Each patient interaction was randomised to either chair placement (≤3 feet (0.9m) of the patient’s bedside and facing the bed), or with the usual chair location (the control group). The overall primary outcome was the binary decision of the physician to sit or not sit at any point during a patient encounter. Secondary outcomes included patient satisfaction, time in the room, and physicians’ and patients’ perception of time in the room, respectively. In the results, they noted that chair placement was not associated with time spent in the room (10.6 minutes v control 10.6 minutes), nor perception of time in the room for doctors (9.4 minutes v 9.8 minutes) or patients (13.1 minutes v 13.5 minutes).

“Chair placement is a simple, no-cost, low-tech intervention that increases a physician’s likelihood of sitting during a bedside consultation and resulted in higher patients’ scores for both satisfaction and communication,” they wrote.

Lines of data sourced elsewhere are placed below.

(** The loop of [appendString] over the bytes of [s]: an ASCII byte is
    escaped as above; a byte where [utf8.DecodeRuneInString] fails is
    written as the six bytes [\ufffd]; U+2028 and U+2029 are written as
    [\u2028] and [\u2029]; any other valid UTF-8 sequence is copied. Each
    step consumes at least one byte, so [List.length s] steps suffice. *)
Fixpoint append_string (fuel : nat) (s : str) : str :=
  match fuel with
  | 0 => []
  | S fuel' =>
      match s with
      | [] => []
      | b :: rest =>
          if nat_of_ascii b <? 128 then escape_byte b ++ append_string fuel' rest
          else match rune_len s with
               | 0 => lit "\ufffd" ++ append_string fuel' rest
               | k =>
                   (if line_sep s
                    then [ascii_of_nat 92; "u"%char; "2"%char; "0"%char; "2"%char;
                          hex_digit (nat_of_ascii (nth 2 s "0"%char) - 160)]
                    else firstn k s)
                   ++ append_string fuel' (skipn k s)
               end
      end
  end.

Definition quote (s : str) : str :=
  [ascii_of_nat 34] ++ append_string (List.length s) s ++ [ascii_of_nat 34].

(** The UTF-8 encoding EF BF BD of U+FFFD. *)
Definition replacement_char : str := map ascii_of_nat [239; 191; 189].

(** The string [json.Unmarshal] gives back for the bytes [quote s]: every
    escape is undone, so ASCII bytes and valid UTF-8 sequences come back
    unchanged, while each byte written as [\ufffd] comes back as U+FFFD. *)
Fixpoint unquote_quoted (fuel : nat) (s : str) : str :=
  match fuel with
  | 0 => []
  | S fuel' =>
      match s with
      | [] => []
      | b :: rest =>
          if nat_of_ascii b <? 128 then b :: unquote_quoted fuel' rest
          else match rune_len s with
               | 0 => replacement_char ++ unquote_quoted fuel' rest
               | k => firstn k s ++ unquote_quoted fuel' (skipn k s)
               end
      end
  end.

Definition roundtrip_string (s : str) : str := unquote_quoted (List.length s) s.

(** [utf8.ValidString] *)
Fixpoint valid_utf8 (fuel : nat) (s : str) : bool :=
  match fuel with
  | 0 => true
  | S fuel' =>
      match s with
      | [] => true
      | b :: rest =>
          if nat_of_ascii b <? 128 then valid_utf8 fuel' rest
          else match rune_len s with
               | 0 => false
               | k => valid_utf8 fuel' (skipn k s)
               end
      end
  end.

Definition ValidString (s : str) : bool := valid_utf8 (List.length s) s.

(** [json.Unmarshal] into [interface{}] of the bytes written for the tree
    [j]: strings (keys included) come back through [roundtrip_string], and
    a repeated member overwrites the earlier one. Numbers, which the static
    transition fields never hold, keep their text. *)
Fixpoint decode (j : json) : gval :=
  match j with
  | JNull => GNull
  | JBool b => GBool b
  | JNumber t => GNumber t
  | JString s => GString (roundtrip_string s)
  | JArray l => GArray (map decode l)
  | JObject l =>
      GMap (fold_left (fun m kv => insert (fst kv) (snd kv) m)
                      (map (fun kv => (roundtrip_string (fst kv), decode (snd kv))) l) [])
  end.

Make of that what you will. The majority of research to date seems to suggest that sitting down with a patient, even just for a couple of minutes, results in better doctor-patient communication, satisfaction with the interaction, and trust. It falls into the category of ‘etiquette-based medicine’, which is too unwieldy a subject for this short column. The take-away message appears to be: If you can, take a seat, even just for a couple of minutes.

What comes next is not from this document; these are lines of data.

(** * Merkabah scoring-and-routing pipeline: a shallow embedding

    The Python sources embedded here are
    - [merkabah_whatsapp.py]   (class [WhatsAppExtractor]),
    - [platform_extractor_framework.py] (class [PlatformExtractor]),
    - [merkabah_joinity.py]    (class [JoinityOrchestrator]).

    Python [float] is IEEE 754 binary64: it is modelled by Rocq's primitive
    [float], whose operations are the same binary64 operations and whose
    literals are parsed to the nearest double, as Python's are.  A Python
    [int] is a [Z].  A Python [str] is modelled by [string], every [ascii]
    standing for one code point below 256. *)

From Stdlib Require Import ZArith Lia Bool List Ascii String DecimalString.
From Stdlib Require Import Floats.
Import ListNotations.

Set Warnings "-inexact-float,-register-all".

Local Open Scope string_scope.
Local Open Scope Z_scope.

(** ** Python numbers *)

Module PyFloat.

(** An integer as an unrounded binary pair: mantissa [z], exponent 0. *)
Definition Z2SF (z : Z) : spec_float :=
  match z with
  | Z0 => S754_zero false
  | Zpos p => S754_finite false p 0
  | Zneg p => S754_finite true p 0
  end.

(** [float(n)] for an [int]: the nearest double, ties to even.  (Python
    raises OverflowError from 2^1024 on, where this gives infinity; no
    length or count of this program comes near.) *)
Definition float_of_int (n : Z) : float :=
  SF2Prim (binary_normalize prec emax n 0 false).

When it comes to sitting on the patient’s bed, things get a little more murky. Perhaps the patient’s chair is covered with clothes, gifts, or one of their relatives. So, armed with the assumption that sitting with a patient is likely to improve the interaction, should you sit on the bed?

Common sense should prevail. If a patient is neutropaenic, for example, it’s obviously better not to get too close if that’s avoidable. And as you might imagine, since Covid, attitudes toward sitting on the bed have become more rigorous.

A perspective by US physician Dr Joseph S Alpert from 2023 and published in The American Journal of Medicine made some interesting personal observations. Among these is the fact that when he was a medical student and intern, he often sat on the patient’s bed for a considerable amount of time if a sensitive issue was being discussed. While most of the patients appreciated it, it was not universally popular, he noted.

“In general, the gesture of bedside sitting was perceived as inappropriate by the majority of people,” wrote Dr Alpert.

“It was criticised for being ‘indecent’, ‘uncomfortable for the patient’, potential to ‘spread cross infection’, and even ‘professional misconduct, especially towards female patients’.

“Because of these strong ideas, I practised bench-side sitting during my medicine residency, except for an occasional scenario of cardiac auscultation, for which I preferred the bedside sitting.” Clearly, asking for permission to sit on someone’s bed is always a wise move.

So the debate about sitting or standing remains ongoing. As always, it should be guided by common sense and respecting a patient’s boundaries.